Sable rose and pressed her hand. I was always a little suspicious of men who put themselves out too much for rich old ladies, or even poor ones. But then it was part of his job.

“I’m hungry,” she said. “I want my lunch. What’s going on downstairs?”

She lunged half out of her long chair and got hold of a
wired bellpush on the table beside it. She kept her finger pressed on the button until her lunch arrived. That was a tense five minutes.

chapter
4

I
T CAME
on a covered platter carried by the woman I’d seen on the badminton court. She had changed her shorts for a plain linen dress which managed to conceal her figure, if not her fine brown legs. Her blue eyes were watchful.

“You kept me waiting, Cassie,” the old woman said. “What on earth were you doing?”

“Preparing your food. Before that I played some badminton with Sheila Howell.”

“I might have known you two would be enjoying yourselves while I sit up here starving.”

“Oh come, it’s not as bad as all that.”

“It’s not for you to say. You’re not my doctor. Ask August Howell, and he’ll tell you how important it is that I have my nourishment.”

“I’m sorry, Aunt Maria. I thought you wouldn’t want to be disturbed while you were in conference.”

She stood just inside the doorway, still holding the tray like a shield in front of her. She wasn’t young: close up, I could see the fortyish lines in her face and the knowledge in her blue eyes. But she held herself with adolescent awkwardness, immobilized by feelings she couldn’t express.

“Well, you needn’t stand there like a dummy.”

Cassie moved suddenly. She set the tray on the table and uncovered the food. There was a good deal of food. Mrs. Galton began to fork salad into her mouth. The movements of her hands and jaws were rapid and mechanical. She was oblivious to the three of us watching her.

Sable and I retreated into the hallway and along it to the head of the stairs which curved in a baronial sweep down to the entrance hall. He leaned on the iron balustrade and lit a cigarette.

“Well, Lew, what do you think?”

I lit a cigarette of my own before I replied. “I think it’s a waste of time and money.”

“I told you that.”

“But you want me to go ahead with it anyway?”

“I can’t see any other way to handle it, or handle her. Mrs. Galton takes a good deal of handling.”

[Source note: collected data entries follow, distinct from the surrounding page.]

(* ===== verification/Coordinator.v ===== *)
(** * Capacity reservation coordinators (crates/coordinator)

    The [Coordinator] class is the Rust trait: every method takes the state and
    the environment of the call ([Env]: the clocks it reads, the identifier
    [Uuid::new_v4] draws, what happens to the connection) and returns the new
    state and the result.  [InMemory] is the standalone implementation; the
    Valkey implementation runs its Lua scripts on a server hash.

    [CoordinatorLaws] is what the proxy relies on: which leases are held after
    each call. *)

From stdpp Require Import base gmap strings countable list fin_maps propset.
From Stdlib Require Import ZArith Lia SpecFloat.
From S2P Require Import Prelude Rounding F64 F64Facts Core.

Open Scope Z_scope.

Record Lease : Type := mkLease {
  lease_id : Uuid;
  lease_pool : string;
  lease_units : f64;
  expires_at : Instant;
  lease_scope : option string
}.

Inductive CoordinatorError : Type :=
| InvalidUnits
| Clock
| Redis (detail : string)
| Unhealthy (pong : string).

(** What can happen to a call on a remote server. *)
Inductive fault : Type :=
| NoFault
| RequestLost (** the server never ran the command *)
| ReplyLost. (** the server ran it, the caller got an error *)

Record Env : Type := mkEnv {
  env_now : Instant; (** [Instant::now()] *)
  env_wall_ms : option Z; (** milliseconds since the Unix epoch, if not before it *)
  env_server_ms : Z; (** the clock of the server, for the expiry of its keys *)
  env_id : Uuid; (** [Uuid::new_v4()] *)
  env_fault : fault
}.

(** [trait Coordinator]. *)
Class Coordinator (S : Type) : Type := {
  c_reserve : S -> Env -> string -> f64 -> f64 -> Duration -> S * result CoordinatorError (option Lease);
  c_reserve_scoped : S -> Env -> string -> string -> f64 -> f64 -> f64 -> Duration ->
    S * result CoordinatorError (option Lease);
  c_release : S -> Env -> Lease -> S * result CoordinatorError unit;
  c_renew : S -> Env -> Lease -> Duration -> S * result CoordinatorError bool;
  c_healthy : S -> Env -> result CoordinatorError unit
}.

(** [validate_limits]. *)
Definition validate_limits (pool_limit scope_limit units : f64) : result CoordinatorError unit :=
  if negb (is_finite pool_limit) || negb (is_finite scope_limit) || negb (is_finite units)
     || f_lt pool_limit f_zero || f_lt scope_limit f_zero || f_lt units f_zero
  then Err InvalidUnits else Ok tt.

(** ** The in-memory coordinator *)

Record Entry : Type := mkEntry { amount : f64; expiry : Instant; entry_scope : option string }.
Abbreviation PoolLeases := (gmap Uuid Entry).
Abbreviation LeaseState := (gmap string (gmap Uuid Entry)).

Section in_memory.
Context {HO : HashOrder}.

(** [leases.retain(|_, (_, expires, _)| *expires > now)]. *)
Definition retain_live (now : Instant) (leases : PoolLeases) : PoolLeases :=
  filter (fun kv => now < expiry kv.2) leases.

(** [leases.values().map(amount).sum()], over the entries that [keep] selects. *)
Definition used_by (keep : Entry -> bool) (leases : PoolLeases) : f64 :=
  f_sum (amount <$> (filter (fun e => keep e = true) (hash_iter leases).*2)).

Definition in_scope (scope : string) (e : Entry) : bool := bool_decide (entry_scope e = Some scope).

Definition in_memory_reserve (all : LeaseState) (env : Env) (pool : string) (limit units : f64) (ttl : Duration) :
    LeaseState * result CoordinatorError (option Lease) :=
  if negb (is_finite units) || f_lt units f_zero then (all, Err InvalidUnits)
  else
    let now := env_now env in
    let leases := retain_live now (default ∅ (all !! pool)) in
    let used := used_by (fun _ => true) leases in
    if f_gt (f_add used units) limit then (<[pool := leases]> all, Ok None)
    else
      let lease := {| lease_id := env_id env; lease_pool := pool; lease_units := units;
                      expires_at := now + ttl; lease_scope := None |} in
      (<[pool := <[lease_id lease := mkEntry units (expires_at lease) None]> leases]> all, Ok (Some lease)).

Definition in_memory_reserve_scoped (all : LeaseState) (env : Env) (pool scope : string)
    (pool_limit scope_limit units : f64) (ttl : Duration) : LeaseState * result CoordinatorError (option Lease) :=
  match validate_limits pool_limit scope_limit units with
  | Err e => (all, Err e)
  | Ok _ =>
      let now := env_now env in
      let leases := retain_live now (default ∅ (all !! pool)) in
      let used := used_by (fun _ => true) leases in
      let scope_used := used_by (in_scope scope) leases in
      if f_gt (f_add used units) pool_limit || f_gt (f_add scope_used units) scope_limit
      then (<[pool := leases]> all, Ok None)
      else
        let lease := {| lease_id := env_id env; lease_pool := pool; lease_units := units;
                        expires_at := now + ttl; lease_scope := Some scope |} in
        (<[pool := <[lease_id lease := mkEntry units (expires_at lease) (lease_scope lease)]> leases]> all,
         Ok (Some lease))
  end.

Definition in_memory_release (all : LeaseState) (lease : Lease) : LeaseState * result CoordinatorError unit :=
  (match all !! lease_pool lease with
   | Some pool => <[lease_pool lease := delete (lease_id lease) pool]> all
   | None => all
   end, Ok tt).

Definition in_memory_renew (all : LeaseState) (env : Env) (lease : Lease) (ttl : Duration) :
    LeaseState * result CoordinatorError bool :=
  match all !! lease_pool lease with
  | None => (all, Ok false)
  | Some pool =>
      match pool !! lease_id lease with
      | None => (all, Ok false)
      | Some e =>
          (<[lease_pool lease := <[lease_id lease := mkEntry (amount e) (env_now env + ttl) (entry_scope e)]> pool]> all,
           Ok true)
      end
  end.

#[export] Instance InMemory : Coordinator LeaseState := {
  c_reserve := in_memory_reserve;
  c_reserve_scoped := in_memory_reserve_scoped;
  c_release s _ l := in_memory_release s l;
  c_renew := in_memory_renew;
  c_healthy _ _ := Ok tt
}.
End in_memory.

(** ** What clients rely on *)

(** The leases a state holds, as pool and identifier. *)
Class CoordinatorLaws (S : Type) `{Coordinator S} : Type := {
  held : S -> propset (string * Uuid);
  reserve_granted : forall s env pool limit units ttl s' l,
    c_reserve s env pool limit units ttl = (s', Ok (Some l)) ->
    lease_pool l = pool /\ lease_id l = env_id env /\ lease_units l = units /\
    held s' ⊆ {[ (pool, env_id env) ]} ∪ held s;
  reserve_refused : forall s env pool limit units ttl s',
    c_reserve s env pool limit units ttl = (s', Ok None) -> held s' ⊆ held s;
  reserve_scoped_granted : forall s env pool scope pl sl units ttl s' l,
    c_reserve_scoped s env pool scope pl sl units ttl = (s', Ok (Some l)) ->
    lease_pool l = pool /\ lease_id l = env_id env /\ lease_units l = units /\
    held s' ⊆ {[ (pool, env_id env) ]} ∪ held s;
  reserve_scoped_refused : forall s env pool scope pl sl units ttl s',
    c_reserve_scoped s env pool scope pl sl units ttl = (s', Ok None) -> held s' ⊆ held s;
  release_drops : forall s env l s',
    c_release s env l = (s', Ok tt) -> held s' ⊆ held s ∖ {[ (lease_pool l, lease_id l) ]};
  release_keeps : forall s env l s' r, c_release s env l = (s', r) -> held s' ⊆ held s
}.

(** ** The in-memory coordinator keeps the laws *)

Definition in_memory_held (s : LeaseState) : propset (string * Uuid) :=
  {[ pi | exists m e, s !! pi.1 = Some m /\ m !! pi.2 = Some e ]}.

Lemma elem_of_held s p i : (p, i) ∈ in_memory_held s <-> exists m e, s !! p = Some m /\ m !! i = Some e.
Proof. unfold in_memory_held. by rewrite elem_of_PropSet. Qed.

Lemma retain_live_lookup now (m : PoolLeases) i e : retain_live now m !! i = Some e <-> m !! i = Some e /\ now < expiry e.
Proof. unfold retain_live. by rewrite map_lookup_filter_Some. Qed.

(** Replacing a pool by one with no new leases but [extra]. *)
Lemma held_update (s : LeaseState) (pool : string) (m' : PoolLeases) (extra : propset (string * Uuid)) :
  (forall i e, m' !! i = Some e -> (pool, i) ∈ extra \/ exists e', default ∅ (s !! pool) !! i = Some e') ->
  in_memory_held (<[pool := m']> s) ⊆ extra ∪ in_memory_held s.
Proof.
  intros H [p i] (m & e & Hm & He)%elem_of_held. apply elem_of_union.
  rewrite lookup_insert_Some in Hm. destruct Hm as [(<- & <-) | (_ & Hm)].
  - destruct (H i e He) as [|[e' He']]; [by left | right]. apply elem_of_held.
    destruct (s !! pool) as [m|] eqn:Em; cbn in He'; [eauto | by rewrite lookup_empty in He'].
  - right. apply elem_of_held. eauto.
Qed.

Lemma held_retain (s : LeaseState) (pool : string) now : in_memory_held (<[pool := retain_live now (default ∅ (s !! pool))]> s) ⊆ in_memory_held s.
Proof.
  pose proof (held_update s pool (retain_live now (default ∅ (s !! pool))) ∅) as H. rewrite (left_id ∅ (∪)) in H.
  apply H. intros i e [He _]%retain_live_lookup. right. eauto.
Qed.

Lemma held_grant (s : LeaseState) (pool : string) now i e :
  in_memory_held (<[pool := <[i := e]> (retain_live now (default ∅ (s !! pool)))]> s) ⊆ {[ (pool, i) ]} ∪ in_memory_held s.
Proof.
  apply held_update. intros j x. rewrite lookup_insert_Some. intros [(<- & <-) | (_ & H)]; [left; by apply elem_of_singleton|].
  apply retain_live_lookup in H as [H _]. right. eauto.
Qed.

Section laws.
Context {HO : HashOrder}.

Lemma in_memory_reserve_cases s env pool limit units ttl s' r :
  in_memory_reserve s env pool limit units ttl = (s', r) ->
  let leases := retain_live (env_now env) (default ∅ (s !! pool)) in
  (s' = s /\ r = Err InvalidUnits /\ (is_finite units && negb (f_lt units f_zero)) = false) \/
  (is_finite units = true /\ f_lt units f_zero = false /\
   ((f_gt (f_add (used_by (fun _ => true) leases) units) limit = true /\ s' = <[pool := leases]> s /\ r = Ok None) \/
    (f_gt (f_add (used_by (fun _ => true) leases) units) limit = false /\
     s' = <[pool := <[env_id env := mkEntry units (env_now env + ttl) None]> leases]> s /\
     r = Ok (Some (mkLease (env_id env) pool units (env_now env + ttl) None))))).
Proof.
  unfold in_memory_reserve. cbv zeta. destruct (is_finite units), (f_lt units f_zero); cbn [negb orb andb]; intros E;
    try (injection E as <- <-; by left).
  right. split; [done|]. split; [done|]. destruct (f_gt _ _); injection E as <- <-; [by left | by right].
Qed.

Lemma in_memory_reserve_scoped_cases s env pool scope pl sl units ttl s' r :
  in_memory_reserve_scoped s env pool scope pl sl units ttl = (s', r) ->
  let leases := retain_live (env_now env) (default ∅ (s !! pool)) in
  (s' = s /\ r = Err InvalidUnits /\ is_ok (validate_limits pl sl units) = false) \/
  (validate_limits pl sl units = Ok tt /\
   ((f_gt (f_add (used_by (fun _ => true) leases) units) pl || f_gt (f_add (used_by (in_scope scope) leases) units) sl = true /\
     s' = <[pool := leases]> s /\ r = Ok None) \/
    (f_gt (f_add (used_by (fun _ => true) leases) units) pl = false /\
     f_gt (f_add (used_by (in_scope scope) leases) units) sl = false /\
     s' = <[pool := <[env_id env := mkEntry units (env_now env + ttl) (Some scope)]> leases]> s /\
     r = Ok (Some (mkLease (env_id env) pool units (env_now env + ttl) (Some scope)))))).
Proof.
  unfold in_memory_reserve_scoped. cbv zeta. unfold validate_limits. destruct (_ || f_lt units f_zero) eqn:V; intros E.
  - injection E as <- <-. by left.
  - right. split; [done|]. revert E. destruct (f_gt _ _ || _) eqn:G; intros E; injection E as <- <-; [by left | right].
    apply orb_false_iff in G as [G1 G2]. done.
Qed.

“Can you trust her memory? She seems to be reliving the past. Sometimes old people get mixed up about what actually happened. That story about the money he stole, for example. Do you believe it?”

“I’ve never known her to lie. And I really doubt that she’s as confused as she sounds. She likes to dramatize herself. It’s the only excitement she has left.”

“How old is she?”

“Seventy-three, I believe.”

“That isn’t so old. What about her son?”

“He’ll be about forty-four, if he’s still extant.”

“She doesn’t seem to realize that. She talks about him as if he was still a boy. How long has she been sitting in that room?”

“Ever since I’ve known her, anyway. Ten years. Occasionally, when she has a good day, she lets Miss Hildreth take her for a drive. It doesn’t do much to bring her up to date, though. It’s usually just a quick trip to the cemetery where
her husband is buried. He died soon after Anthony took off. According to Mrs. Galton, that was what killed him. Miss Hildreth says he died of a coronary.”

“Is Miss Hildreth a relative?”

“A distant one, second or third cousin. Cassie’s known the family all her life, and lived with Mrs. Galton since before the war. I’m hoping she can give you something more definite to go on.”